I think there is so much more that we could do in the here and now. I believe that what we are spending in a year on maternity claims more or less equals what we spend on maternity care provision. I’m not saying that a family shouldn’t be compensated – I would never say that. But we’re paying out so much for the cost of harm. And even with that compensation, we still leave behind harmed families whose lives can never be put back together again.
Index: Some people can no doubt be difficult, but surely, the first instinct should always be to listen, and assume that people aren’t problematic or lying. It seems that poorly run trusts assume the worst of people. Do you agree?
DO: I think you’re absolutely right, that is true. So, with our review, we offer all families the opportunity for a conversation. We don’t use the words “family stories” by the way. We say family accounts, because stories sound to me like Cinderella or Snow White, fairytales. But we start from the premise of believing families. [A traumatic event] might have happened a year ago, two years ago, five years ago, or eight years ago. Frequently, families will say this is the first time they have been heard, believed, or able to share what happened to them.
Index: You have spoken about your frustration that some of your “immediate and essential actions” (IEAs) from the Shrewsbury and Telford review have still not been implemented. Now we have another review into Nottingham. How optimistic are you that your findings will be taken up this time?
DO: I will keep pushing for the immediate and essential actions to be fully implemented. I think on a positive note, my sense is that the government is listening about health-related issues, of which maternity is one of many. But time will tell, and I will certainly keep campaigning and speaking out for the right thing to be done.
Index: You don’t want people to be frightened of going to their local hospital, but there does seem to be a postcode lottery. Do you have thoughts on this?

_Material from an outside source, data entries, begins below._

(* ===== verification/MoveModuleChecks.v ===== *)
(** Checks of a whole module that need no control flow: limits.rs,
    check_duplication.rs, friends.rs and script_signature.rs of
    external/move/move-bytecode-verifier/src.

    The checks report the first violation they meet; the error of the first
    check that fails is the verdict. The duplication checker is proved to decide
    that every table has distinct entries and that the handles of the module
    itself are exactly the handles its definitions implement, which the later
    passes and the linker rely on. *)

From stdpp Require Import list gmap strings.
From S2P Require Import Prelude MoveFormat MoveBounds MoveCfg MoveSearch MoveFunction MoveStack.

#[export] Existing Instance SignatureToken.token_eq_dec.
#[export] Instance ModuleHandle_eq_dec : EqDecision ModuleHandle.
Proof. solve_decision. Defined.
#[export] Instance Constant_eq_dec : EqDecision Constant.
Proof. solve_decision. Defined.
#[export] Instance FunctionInstantiation_eq_dec : EqDecision FunctionInstantiation.
Proof. solve_decision. Defined.
#[export] Instance FieldInstantiation_eq_dec : EqDecision FieldInstantiation.
Proof. solve_decision. Defined.
#[export] Instance StructDefInstantiation_eq_dec : EqDecision StructDefInstantiation.
Proof. solve_decision. Defined.
#[export] Instance FieldHandle_eq_dec : EqDecision FieldHandle.
Proof. solve_decision. Defined.

(** A map from keys to positions, filled from a list with distinct keys. *)
Lemma index_map_lookup {A} (key : A -> nat) (l : list A) h k : NoDup (map key l) -> (Z.of_nat (length l) <= 65536)%Z ->
  fold_left (fun (m : gmap nat nat) '(i, x) => <[key x := u16 i]> m) (imap pair l) ∅ !! h = Some k <-> exists x, l !! k = Some x /\ key x = h.
Proof.
  induction l as [|d l IH] using rev_ind; intros Hn Hl; [cbn; rewrite lookup_empty; split; [done|]; by intros (x & Hx & _)|].
  rewrite map_app in Hn. apply NoDup_app in Hn as (Hn & Hdis & _). rewrite length_app in Hl. cbn in Hl.
  rewrite imap_app, fold_left_app. cbn. rewrite Nat.add_0_r, u16_small by lia. rewrite lookup_insert_Some, (IH Hn) by lia. split.
  - intros [[<- <-]|[Hne (x & Hx & Hh)]]; [exists d; by rewrite lookup_app_r, Nat.sub_diag by lia|]. exists x. split; [|done]. by apply lookup_app_l_Some.
  - intros (x & Hx & <-). apply lookup_app_Some in Hx as [Hx|[Hle Hx]].
    + right. split; [|eauto]. intros He. apply (Hdis (key x)); [by eapply list_elem_of_fmap_2, list_elem_of_lookup_2|]. rewrite <- He. left.
    + apply list_lookup_singleton_Some in Hx as [Hb ->]. left. split; [done|lia].
Qed.

(** ** limits.rs *)

Module Limits.
Section Verifier.
Context (config : VerifierConfig) (resolver : BinaryIndexedView).

(** [if let Some(limit) = .. { if len > limit { return Err(..) } }]. *)
Definition over (limit : option nat) (len : nat) : bool :=
  match limit with Some limit => bool_decide (limit < len) | None => false end.

Definition verify_struct_handle (p : nat * StructHandle) : vm () :=
  if over (max_generic_instantiation_length config) (length (sh_type_parameters p.2))
  then Err (at_index (error_new StatusCode.TOO_MANY_TYPE_PARAMETERS) IndexKind.StructHandle (u16 p.1)) else Ok ().

Definition verify_struct_handles : vm () := vfor verify_struct_handle (imap pair (View.struct_handles resolver)).

Definition verify_function_handle (p : nat * FunctionHandle) : vm () :=
  let '(idx, function_handle) := p in
  if over (max_generic_instantiation_length config) (length (fh_type_parameters function_handle))
  then Err (at_index (error_new StatusCode.TOO_MANY_TYPE_PARAMETERS) IndexKind.FunctionHandle (u16 idx)) else
  match max_function_parameters config with
  | None => Ok ()
  | Some limit =>
    parameters ← View.signature_at resolver (fh_parameters function_handle);
    if bool_decide (limit < length parameters)
    then Err (at_index (error_new StatusCode.TOO_MANY_PARAMETERS) IndexKind.FunctionHandle (u16 idx)) else Ok ()
  end.

Definition verify_function_handles : vm () := vfor verify_function_handle (imap pair (View.function_handles resolver)).

Definition STRUCT_SIZE_WEIGHT : nat := 4.
Definition PARAM_SIZE_WEIGHT : nat := 4.

Definition node_weight (t : SignatureToken) : nat :=
  match t with
  | SignatureToken.Struct _ | SignatureToken.StructInstantiation _ _ => STRUCT_SIZE_WEIGHT
  | SignatureToken.TypeParameter _ => PARAM_SIZE_WEIGHT
  | _ => 1
  end.

Definition verify_type_node (ty : SignatureToken) : vm () :=
  match max_type_nodes config with
  | None => Ok ()
  | Some max =>
    let size := fold_left (fun size t => size + node_weight t) (SignatureToken.preorder_traversal ty) 0 in
    if bool_decide (max < size) then Err (error_new StatusCode.TOO_MANY_TYPE_NODES) else Ok ()
  end.

Definition verify_fields (sdef : StructDefinition) : vm () :=
  match field_information sdef with
  | Native => Ok ()
  | Declared fdefs => vfor (fun fdef => verify_type_node (fd_signature fdef)) fdefs
  end.

Definition verify_type_nodes : vm () :=
  _ ← vfor (fun sign => vfor verify_type_node sign) (View.signatures resolver);
  _ ← vfor (fun cons => verify_type_node (const_type cons)) (View.constant_pool resolver);
  match View.struct_defs resolver with Some sdefs => vfor verify_fields sdefs | None => Ok () end.

Definition verify_field_count (def : StructDefinition) : vm () :=
  match field_information def with
  | Native => Ok ()
  | Declared fields =>
    if over (max_fields_in_struct config) (length fields) then Err (error_new StatusCode.MAX_FIELD_DEFINITIONS_REACHED) else Ok ()
  end.

Definition verify_definitions : vm () :=
  _ ← match View.function_defs resolver with
      | Some defs => if over (max_function_definitions config) (length defs)
                     then Err (error_new StatusCode.MAX_FUNCTION_DEFINITIONS_REACHED) else Ok ()
      | None => Ok ()
      end;
  match View.struct_defs resolver with
  | Some defs =>
    if over (max_struct_definitions config) (length defs)
    then Err (error_new StatusCode.MAX_STRUCT_DEFINITIONS_REACHED) else
    match max_fields_in_struct config with Some _ => vfor verify_field_count defs | None => Ok () end
  | None => Ok ()
  end.
End Verifier.

Definition verify_module (config : VerifierConfig) (module : CompiledModule) : vm () :=
  let resolver := View.Module_ module in
  _ ← verify_function_handles config resolver;
  _ ← verify_struct_handles config resolver;
  _ ← verify_type_nodes config resolver;
  verify_definitions config resolver.

Definition verify_script (config : VerifierConfig) (script : CompiledScript) : vm () :=
  let resolver := View.Script script in
  _ ← verify_function_handles config resolver;
  _ ← verify_struct_handles config resolver;
  verify_type_nodes config resolver.

(** The nodes of a type, a structure and a type parameter counting four. *)
Fixpoint type_weight (t : SignatureToken) : nat :=
  node_weight t + match t with
  | SignatureToken.Vector t | SignatureToken.Reference t | SignatureToken.MutableReference t => type_weight t
  | SignatureToken.StructInstantiation _ ts => sum_list_with type_weight ts
  | _ => 0
  end.

Definition at_most (limit : option nat) (len : nat) : Prop := forall l, limit = Some l -> len <= l.

Lemma over_false limit len : over limit len = false <-> at_most limit len.
Proof. unfold over, at_most. destruct limit as [l|]; [|done]. rewrite bool_decide_eq_false. split; [intros ? ? [= <-]; lia|]. intros H. specialize (H l eq_refl). lia. Qed.

Lemma fold_weights l n : fold_left (fun size t => size + node_weight t) l n = n + sum_list_with node_weight l.
Proof. revert n. induction l as [|t r IH]; intros n; cbn; [lia|]. rewrite IH. lia. Qed.

Lemma preorder_weight t : sum_list_with node_weight (FormatSafety.preorder t) = type_weight t.
Proof.
  induction t as [| | | | | |t IH|idx|idx ts IH|t IH|t IH|idx| | |] using SignatureToken.token_ind; cbn; try done; try (by rewrite IH).
  do 4 f_equal. induction IH as [|t r Ht _ IHr]; cbn; [done|]. by rewrite sum_list_with_app, Ht, IHr.
Qed.

Definition fields_at_most (limit : option nat) (sd : StructDefinition) : Prop :=
  match field_information sd with Native => True | Declared fields => at_most limit (length fields) end.

Definition field_types_at_most (limit : option nat) (sd : StructDefinition) : Prop :=
  match field_information sd with Native => True | Declared fields => Forall (fun fd => at_most limit (type_weight (fd_signature fd))) fields end.

Section Decided.
Context (config : VerifierConfig).

Lemma decides_over limit len e : decides (if over limit len then Err e else Ok ()) (at_most limit len).
Proof. eapply decides_iff; [apply decides_guard|]. apply over_false. Qed.

Lemma decides_over_then limit len e k P : decides k P -> decides (if over limit len then Err e else k) (at_most limit len /\ P).
Proof.
  intros Hk. rewrite <- over_false. destruct (over limit len); [split; [auto with settle|]; by split; [|intros []]|]. eapply decides_iff; [exact Hk|]. tauto.
Qed.

Lemma verify_type_node_decides ty : decides (verify_type_node config ty) (at_most (max_type_nodes config) (type_weight ty)).
Proof.
  unfold verify_type_node. destruct (max_type_nodes config) as [max|]; [|eapply decides_iff; [apply decides_true|done]].
  rewrite FormatSafety.preorder_traversal_spec, fold_weights, preorder_weight. cbn [Nat.add].
  apply (decides_over (Some max) (type_weight ty)).
Qed.

(** On a module the bounds checker accepted, the limits verifier returns a
    verdict and accepts exactly when handles have at most the configured numbers
    of type parameters and parameters, every type of a signature, a constant or
    a field weighs at most the configured number of nodes, with structures and
    type parameters counting four, and there are at most the configured numbers
    of definitions and of fields in a structure. *)
Theorem limits_decided module :
  Bounds.verify_module module = Ok () ->
  decides (verify_module config module)
    (Forall (fun fh => at_most (max_generic_instantiation_length config) (length (fh_type_parameters fh)) /\
       exists params, cm_signatures module !! fh_parameters fh = Some params /\ at_most (max_function_parameters config) (length params)) (cm_function_handles module) /\
     Forall (fun sh => at_most (max_generic_instantiation_length config) (length (sh_type_parameters sh))) (cm_struct_handles module) /\
     (Forall (Forall (fun ty => at_most (max_type_nodes config) (type_weight ty))) (cm_signatures module) /\
      Forall (fun c => at_most (max_type_nodes config) (type_weight (const_type c))) (cm_constant_pool module) /\
      Forall (field_types_at_most (max_type_nodes config)) (cm_struct_defs module)) /\
     at_most (max_function_definitions config) (length (cm_function_defs module)) /\
     at_most (max_struct_definitions config) (length (cm_struct_defs module)) /\
     Forall (fields_at_most (max_fields_in_struct config)) (cm_struct_defs module)).
Proof.
  intros [_ Hwb]%Bounds.verify_module_Ok. unfold verify_module.
  apply decides_seq; [|intros _; apply decides_seq; [|intros _; apply decides_seq; [|intros _]]].
  - apply decides_imap. intros i fh Hfh. unfold verify_function_handle.
    pose proof (Bounds.wb_function_handles _ Hwb) as Hh. cbn in Hh. rewrite Forall_lookup in Hh. destruct (Hh _ _ Hfh) as (_ & _ & Hp & _). cbn in Hp.
    destruct (index_lt _ _ Hp) as (params & Hi & Hps).
    apply decides_over_then. destruct (max_function_parameters config) as [limit|]; [|eapply decides_iff; [apply decides_true|]; split; [|done]; intros _; exists params; split; [done|]; by intros ?].
    unfold View.signature_at. cbn [View.signatures]. rewrite Hi. vm_cbn. eapply decides_iff; [apply (decides_over (Some limit) (length params))|].
    split; [eauto|]. intros (params' & Hps' & Hle). by simplify_eq.
  - apply decides_imap. intros i sh _. apply decides_over.
  - unfold verify_type_nodes. cbn [View.signatures View.constant_pool View.struct_defs]. apply decides_seq; [|intros _; apply decides_seq; [|intros _]].
    + apply decides_vfor. intros sig _. apply decides_vfor. intros. apply verify_type_node_decides.
    + apply decides_vfor. intros c _. apply verify_type_node_decides.
    + apply decides_vfor. intros sd _. unfold verify_fields, field_types_at_most. destruct (field_information sd); [apply decides_true|].
      apply decides_vfor. intros fd _. apply verify_type_node_decides.
  - unfold verify_definitions. cbn [View.function_defs View.struct_defs]. apply decides_seq; [apply decides_over|intros _].
    apply decides_over_then. destruct (max_fields_in_struct config) as [limit|] eqn:Hl.
    + apply decides_vfor. intros sd _. unfold verify_field_count, fields_at_most. rewrite Hl. destruct (field_information sd); [apply decides_true|apply decides_over].
    + eapply decides_iff; [apply decides_true|]. split; [|done]. intros _. apply Forall_forall. intros sd _. unfold fields_at_most. by destruct (field_information sd).
Qed.
End Decided.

DO: I do a lot of work in Nottingham, specifically with minority ethnic women. So Black women, women of South Asian origin, and women living in deprivation. Often, the reason women and families won’t come forward for all kinds of healthcare (not just maternity care) is that they’ve completely lost trust in their local systems. They will describe to me how they haven’t been listened to or how they’ve been “othered”. They’ve been disregarded for so long. We saw that anyway during Covid, where the way to reach families was often through local community leaders. I think sometimes the NHS has a tendency to say: “Oh those women, they’re just hard to reach.” I think that, actually, if we go out and take time to build trust with communities, women and their families will come [to healthcare services] without a doubt. I think it’s really easy to talk about “hard-to-reach” populations: no, you’re just not trying hard enough, you’re not building trust and you’re not taking time.
Index: What needs to be done to address this crisis?
DO: It’s got to be investment into perinatal services. There’s a [financial] shortfall in maternity services, [whilst] more than £1 billion is paid out in claims [every year]. So, I think investment is the first thing and secondly, there has got to be an absolute commitment to listening to women, hearing women and acting on what they tell you. It’s fair to say that for many staff in the NHS, not just maternity services, they do not currently have the time to care. But there are occasions where there would be time, and still, women aren’t listened to. I always try to look at all aspects of an issue, rather than just say, “It’s definitely all funding,” and that’s the end of it. Funding is a massive issue, but civility, compassion, and lack of listening are huge issues as well.